-- RECORDS PROVIDED follows --
(* ===== verification/LookupRef.v ===== *)
(** * What [find_node] computes while all answers arrive

    The reference: the [K] closest of all contacts it has learned of, the
    first of each identifier. *)

From S2P Require Import Prelude Errors Bytes Ident F64 Contact Fixtures Bucket Table.
From S2P Require Import Store Messages Effects Protocol Lookup Termination TableSpec SampleNode.

(** ** Cutting a sorted list before merging does not change its first elements *)
Section truncate.
Context {A : Type} (key : A -> Z).
Local Abbreviation le_key := (fun x y => key x <= key y)%Z.

Lemma filter_all (P : A -> Prop) `{!forall x, Decision (P x)} l : Forall P l -> filter P l = l.
Proof. induction 1 as [|x l Hx _ IH]; [done|]. rewrite filter_cons_True by done. by f_equal. Qed.
Lemma filter_none (P : A -> Prop) `{!forall x, Decision (P x)} l :
  Forall (fun x => ~ P x) l -> filter P l = [].
Proof. induction 1 as [|x l Hx _ IH]; [done|]. by rewrite filter_cons_False. Qed.

(** A sorted list with [n] elements up to [z] begins with [n] such elements. *)
Lemma sorted_prefix_small n z X L M :
  StronglySorted le_key X -> X ≡ₚ L ++ M -> Forall (fun x => key x <= z)%Z L -> n <= length L ->
  Forall (fun x => key x <= z)%Z (take n X).
Proof.
  intros Hs Hp HL Hn. apply Forall_lookup. intros i y Hy.
  destruct (decide (key y <= z)%Z) as [|Hgt]; [done|exfalso].
  assert (i < n) as Hi.
  { apply lookup_lt_Some in Hy. rewrite length_take in Hy. lia. }
  rewrite lookup_take_lt in Hy by done. apply list_elem_of_split_length in Hy as (X1 & X2 & -> & Ei).
  apply StronglySorted_app in Hs as (_ & _ & Hs). apply StronglySorted_cons in Hs as [Hy _].
  assert (filter (fun x => key x <= z)%Z (y :: X2) = []) as Htail.
  { apply filter_none. constructor; [done|]. eapply Forall_impl; [exact Hy|]. cbn. lia. }
  assert (length (filter (fun x => key x <= z)%Z (X1 ++ y :: X2)) <= length X1) as Hle.
  { rewrite filter_app, Htail, app_nil_r. apply length_filter. }
  rewrite Hp, filter_app, length_app, (filter_all _ L HL) in Hle. lia.
Qed.

Context (cmp : A -> A -> comparison).
Hypothesis (cmp_key : forall x y, cmp x y = (key x ?= key y)%Z).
-- RECORDS PROVIDED concluded --
#### ASSIGNMENT
Show every line from the entries above in which "Context" appears.

#### RESPONSE AREA
Context {A : Type} (key : A -> Z).
Context (cmp : A -> A -> comparison).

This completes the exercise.